● **Source data**:

◇ ◇ ◇ ◇ ◇ ◇ ◇

(** Unlike a JSON decode fault, a line that is not UTF-8, or a JSON value
    on which [in], indexing or [+=] raises, ends the call: whatever was
    collected before it is dropped, the fixed error text is returned, the
    fault is reported, no log changes and the response is not closed. This
    holds for both local calls, wherever the line stands in the stream; in
    the response call the header is printed before the [try]. *)
Theorem raising_line_aborts_stream
  (w : World) (self : ModelChain) (user_input reasoning_text : str)
  (pre post : list line) (l : line) (ok : bool) (e : exn) :
  line_raises l = Some e ->
  (forall st,
      reasoning_reply w user_input = Stream (pre ++ l :: post) ok ->
      snd (for_each (think_line (encodes w) (show_reasoning self)) pre think0)
      = Next st ->
      let r := get_ollama_deepseek_reasoning w self user_input in
      value r = Return SENTINEL /\ obj r = self
      /\ In (EvStreamError e) (effects r) /\ closed r = false)
  /\ (forall full,
         header_renders w self ->
         response_reply w self user_input reasoning_text
         = Stream (pre ++ l :: post) ok ->
         snd (for_each (response_line (encodes w)) pre []) = Next full ->
         let r := get_ollama_response w self user_input reasoning_text in
         value r = Return SENTINEL /\ obj r = self
         /\ In (EvStreamError e) (effects r)).
Proof.
  intros Hl. split.
  - intros st Hw Hpre.
    exact (local_reasoning_aborts w self user_input pre post l ok e st
             Hl Hw Hpre).
  - intros full Hh Hw Hpre.
    exact (local_response_aborts w self user_input reasoning_text pre post l
             ok e full Hl Hh Hw Hpre).
Qed.

(** A JSON number between two fragments of the reasoning. *)
Lemma raising_line_example :
  let r := get_ollama_deepseek_reasoning
             (local_world
                (Stream ([content_line (lit "<think>a")] ++ Json (JNum 5)
                         :: [content_line (lit "b</think>")]) true) Refused)
             (init false false) (lit "explain X") in
  value r = Return SENTINEL /\ obj r = init false false
  /\ In (EvStreamError TypeError) (effects r) /\ closed r = false.
Proof.
  destruct (raising_line_aborts_stream
              (local_world
                 (Stream ([content_line (lit "<think>a")] ++ Json (JNum 5)
                          :: [content_line (lit "b</think>")]) true) Refused)
              (init false false) (lit "explain X") []
              [content_line (lit "<think>a")] [content_line (lit "b</think>")]
              (Json (JNum 5)) true TypeError) as [H _]; [reflexivity|].
  apply (H (inside (lit "<think>a"))); reflexivity.
Defined.

(* ================================================================= *)
(** ** Decode faults *)

Lemma decode_fault_raises (l : line) (e : exn) :
  decode_fault l = Some e -> line_raises l = Some e.
Proof. destruct l; simpl; congruence. Qed.

(** C7 as the code has it. A line of a local-backend stream on which
    [json.loads] raises [JSONDecodeError] is skipped: in both local loops,
    and so in both local calls, everything (value, logs, printed output,
    early close) is what it would be had the line been absent, whatever
    comes before and after it. A line on which decoding fails in another
    way (bytes that are not UTF-8, a [ValueError] or [RecursionError] of
    [json.loads]) is not skipped: the loop ends there and the call returns
    the fixed error text, whatever was collected before. *)
Theorem decode_fault_is_skipped
  (enc : ascii -> bool) (show : bool) (pre post : list line) (st : think)
  (full : str) :
  (for_each (think_line enc show) (pre ++ BadJson :: post) st
   = for_each (think_line enc show) (pre ++ post) st
   /\ for_each (response_line enc) (pre ++ BadJson :: post) full
      = for_each (response_line enc) (pre ++ post) full
   /\ (forall w w' self user_input ok,
          clock_start w = clock_start w' -> clock_end w = clock_end w' ->
          same_terminal w w' ->
          reasoning_reply w user_input = Stream (pre ++ BadJson :: post) ok ->
          reasoning_reply w' user_input = Stream (pre ++ post) ok ->
          get_ollama_deepseek_reasoning w self user_input
          = get_ollama_deepseek_reasoning w' self user_input)
   /\ (forall w w' self user_input reasoning ok,
          same_terminal w w' ->
          response_reply w self user_input reasoning
          = Stream (pre ++ BadJson :: post) ok ->
          response_reply w' self user_input reasoning
          = Stream (pre ++ post) ok ->
          get_ollama_response w self user_input reasoning
          = get_ollama_response w' self user_input reasoning))
  /\ (forall l e,
         decode_fault l = Some e ->
         (forall w self user_input ok st',
             reasoning_reply w user_input = Stream (pre ++ l :: post) ok ->
             snd (for_each (think_line (encodes w) (show_reasoning self)) pre
                    think0) = Next st' ->
             let r := get_ollama_deepseek_reasoning w self user_input in
             value r = Return SENTINEL
             /\ In (EvStreamError e) (effects r) /\ closed r = false)
         /\ (forall w self user_input reasoning ok full',
                header_renders w self ->
                response_reply w self user_input reasoning
                = Stream (pre ++ l :: post) ok ->
                snd (for_each (response_line (encodes w)) pre [])
                = Next full' ->
                let r := get_ollama_response w self user_input reasoning in
                value r = Return SENTINEL
                /\ In (EvStreamError e) (effects r))).
Proof.
  assert (Hthink : forall enc' b s,
             for_each (think_line enc' b) (pre ++ BadJson :: post) s
             = for_each (think_line enc' b) (pre ++ post) s)
    by (intros; now apply for_each_skip).
  assert (Hresp : forall enc' s,
             for_each (response_line enc') (pre ++ BadJson :: post) s
             = for_each (response_line enc') (pre ++ post) s)
    by (intros; now apply for_each_skip).
  split; [split; [|split; [|split]]|]; auto.
  - intros w w' self user_input ok Hs He [Henc _] Hw Hw'.
    unfold get_ollama_deepseek_reasoning.
    now rewrite Hw, Hw', Hthink, Hs, He, Henc.
  - intros w w' self user_input reasoning ok [Henc Hrich] Hw Hw'.
    unfold get_ollama_response. now rewrite Hw, Hw', Hresp, Henc, Hrich.
  - intros l e Hl. apply decode_fault_raises in Hl. split.
    + intros w self user_input ok st' Hw Hpre.
      destruct (local_reasoning_aborts w self user_input pre post l ok e st'
                  Hl Hw Hpre) as (Hv & _ & Hin & Hc).
      now repeat split.
    + intros w self user_input reasoning ok full' Hh Hw Hpre.
      destruct (local_response_aborts w self user_input reasoning pre post l
                  ok e full' Hl Hh Hw Hpre) as (Hv & _ & Hin).
      now split.
Qed.

(** C7 at work: a line that is not JSON between the two halves of a split
    opening tag. *)
Lemma decode_fault_example :
  get_ollama_deepseek_reasoning
    (local_world
       (Stream ([content_line (lit "<th")] ++ BadJson
                :: [content_line (lit "ink>a</think>")]) true) Refused)
    (init false false) (lit "explain X")
  = get_ollama_deepseek_reasoning
      (local_world
         (Stream ([content_line (lit "<th")]
                  ++ [content_line (lit "ink>a</think>")]) true) Refused)
      (init false false) (lit "explain X").
Proof.
  destruct (decode_fault_is_skipped (fun _ => true) true
              [content_line (lit "<th")] [content_line (lit "ink>a</think>")]
              think0 []) as ((_ & _ & H & _) & _).
  apply H with (ok := true); try reflexivity. split; reflexivity.
Defined.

◇ ◇ ◇ ◇ ◇ ◇ ◇

● **Action item**: Please copy out every entry word for word.

● **Output of the exercise**:
(** Unlike a JSON decode fault, a line that is not UTF-8, or a JSON value
    on which [in], indexing or [+=] raises, ends the call: whatever was
    collected before it is dropped, the fixed error text is returned, the
    fault is reported, no log changes and the response is not closed. This
    holds for both local calls, wherever the line stands in the stream; in
    the response call the header is printed before the [try]. *)
Theorem raising_line_aborts_stream
  (w : World) (self : ModelChain) (user_input reasoning_text : str)
  (pre post : list line) (l : line) (ok : bool) (e : exn) :
  line_raises l = Some e ->
  (forall st,
      reasoning_reply w user_input = Stream (pre ++ l :: post) ok ->
      snd (for_each (think_line (encodes w) (show_reasoning self)) pre think0)
      = Next st ->
      let r := get_ollama_deepseek_reasoning w self user_input in
      value r = Return SENTINEL /\ obj r = self
      /\ In (EvStreamError e) (effects r) /\ closed r = false)
  /\ (forall full,
         header_renders w self ->
         response_reply w self user_input reasoning_text
         = Stream (pre ++ l :: post) ok ->
         snd (for_each (response_line (encodes w)) pre []) = Next full ->
         let r := get_ollama_response w self user_input reasoning_text in
         value r = Return SENTINEL /\ obj r = self
         /\ In (EvStreamError e) (effects r)).
Proof.
  intros Hl. split.
  - intros st Hw Hpre.
    exact (local_reasoning_aborts w self user_input pre post l ok e st
             Hl Hw Hpre).
  - intros full Hh Hw Hpre.
    exact (local_response_aborts w self user_input reasoning_text pre post l
             ok e full Hl Hh Hw Hpre).
Qed.

(** A JSON number between two fragments of the reasoning. *)
Lemma raising_line_example :
  let r := get_ollama_deepseek_reasoning
             (local_world
                (Stream ([content_line (lit "<think>a")] ++ Json (JNum 5)
                         :: [content_line (lit "b</think>")]) true) Refused)
             (init false false) (lit "explain X") in
  value r = Return SENTINEL /\ obj r = init false false
  /\ In (EvStreamError TypeError) (effects r) /\ closed r = false.
Proof.
  destruct (raising_line_aborts_stream
              (local_world
                 (Stream ([content_line (lit "<think>a")] ++ Json (JNum 5)
                          :: [content_line (lit "b</think>")]) true) Refused)
              (init false false) (lit "explain X") []
              [content_line (lit "<think>a")] [content_line (lit "b</think>")]
              (Json (JNum 5)) true TypeError) as [H _]; [reflexivity|].
  apply (H (inside (lit "<think>a"))); reflexivity.
Defined.

(* ================================================================= *)
(** ** Decode faults *)

Lemma decode_fault_raises (l : line) (e : exn) :
  decode_fault l = Some e -> line_raises l = Some e.
Proof. destruct l; simpl; congruence. Qed.

(** C7 as the code has it. A line of a local-backend stream on which
    [json.loads] raises [JSONDecodeError] is skipped: in both local loops,
    and so in both local calls, everything (value, logs, printed output,
    early close) is what it would be had the line been absent, whatever
    comes before and after it. A line on which decoding fails in another
    way (bytes that are not UTF-8, a [ValueError] or [RecursionError] of
    [json.loads]) is not skipped: the loop ends there and the call returns
    the fixed error text, whatever was collected before. *)
Theorem decode_fault_is_skipped
  (enc : ascii -> bool) (show : bool) (pre post : list line) (st : think)
  (full : str) :
  (for_each (think_line enc show) (pre ++ BadJson :: post) st
   = for_each (think_line enc show) (pre ++ post) st
   /\ for_each (response_line enc) (pre ++ BadJson :: post) full
      = for_each (response_line enc) (pre ++ post) full
   /\ (forall w w' self user_input ok,
          clock_start w = clock_start w' -> clock_end w = clock_end w' ->
          same_terminal w w' ->
          reasoning_reply w user_input = Stream (pre ++ BadJson :: post) ok ->
          reasoning_reply w' user_input = Stream (pre ++ post) ok ->
          get_ollama_deepseek_reasoning w self user_input
          = get_ollama_deepseek_reasoning w' self user_input)
   /\ (forall w w' self user_input reasoning ok,
          same_terminal w w' ->
          response_reply w self user_input reasoning
          = Stream (pre ++ BadJson :: post) ok ->
          response_reply w' self user_input reasoning
          = Stream (pre ++ post) ok ->
          get_ollama_response w self user_input reasoning
          = get_ollama_response w' self user_input reasoning))
  /\ (forall l e,
         decode_fault l = Some e ->
         (forall w self user_input ok st',
             reasoning_reply w user_input = Stream (pre ++ l :: post) ok ->
             snd (for_each (think_line (encodes w) (show_reasoning self)) pre
                    think0) = Next st' ->
             let r := get_ollama_deepseek_reasoning w self user_input in
             value r = Return SENTINEL
             /\ In (EvStreamError e) (effects r) /\ closed r = false)
         /\ (forall w self user_input reasoning ok full',
                header_renders w self ->
                response_reply w self user_input reasoning
                = Stream (pre ++ l :: post) ok ->
                snd (for_each (response_line (encodes w)) pre [])
                = Next full' ->
                let r := get_ollama_response w self user_input reasoning in
                value r = Return SENTINEL
                /\ In (EvStreamError e) (effects r))).
Proof.
  assert (Hthink : forall enc' b s,
             for_each (think_line enc' b) (pre ++ BadJson :: post) s
             = for_each (think_line enc' b) (pre ++ post) s)
    by (intros; now apply for_each_skip).
  assert (Hresp : forall enc' s,
             for_each (response_line enc') (pre ++ BadJson :: post) s
             = for_each (response_line enc') (pre ++ post) s)
    by (intros; now apply for_each_skip).
  split; [split; [|split; [|split]]|]; auto.
  - intros w w' self user_input ok Hs He [Henc _] Hw Hw'.
    unfold get_ollama_deepseek_reasoning.
    now rewrite Hw, Hw', Hthink, Hs, He, Henc.
  - intros w w' self user_input reasoning ok [Henc Hrich] Hw Hw'.
    unfold get_ollama_response. now rewrite Hw, Hw', Hresp, Henc, Hrich.
  - intros l e Hl. apply decode_fault_raises in Hl. split.
    + intros w self user_input ok st' Hw Hpre.
      destruct (local_reasoning_aborts w self user_input pre post l ok e st'
                  Hl Hw Hpre) as (Hv & _ & Hin & Hc).
      now repeat split.
    + intros w self user_input reasoning ok full' Hh Hw Hpre.
      destruct (local_response_aborts w self user_input reasoning pre post l
                  ok e full' Hl Hh Hw Hpre) as (Hv & _ & Hin).
      now split.
Qed.

(** C7 at work: a line that is not JSON between the two halves of a split
    opening tag. *)
Lemma decode_fault_example :
  get_ollama_deepseek_reasoning
    (local_world
       (Stream ([content_line (lit "<th")] ++ BadJson
                :: [content_line (lit "ink>a</think>")]) true) Refused)
    (init false false) (lit "explain X")
  = get_ollama_deepseek_reasoning
      (local_world
         (Stream ([content_line (lit "<th")]
                  ++ [content_line (lit "ink>a</think>")]) true) Refused)
      (init false false) (lit "explain X").
Proof.
  destruct (decode_fault_is_skipped (fun _ => true) true
              [content_line (lit "<th")] [content_line (lit "ink>a</think>")]
              think0 []) as ((_ & _ & H & _) & _).
  apply H with (ok := true); try reflexivity. split; reflexivity.
Defined.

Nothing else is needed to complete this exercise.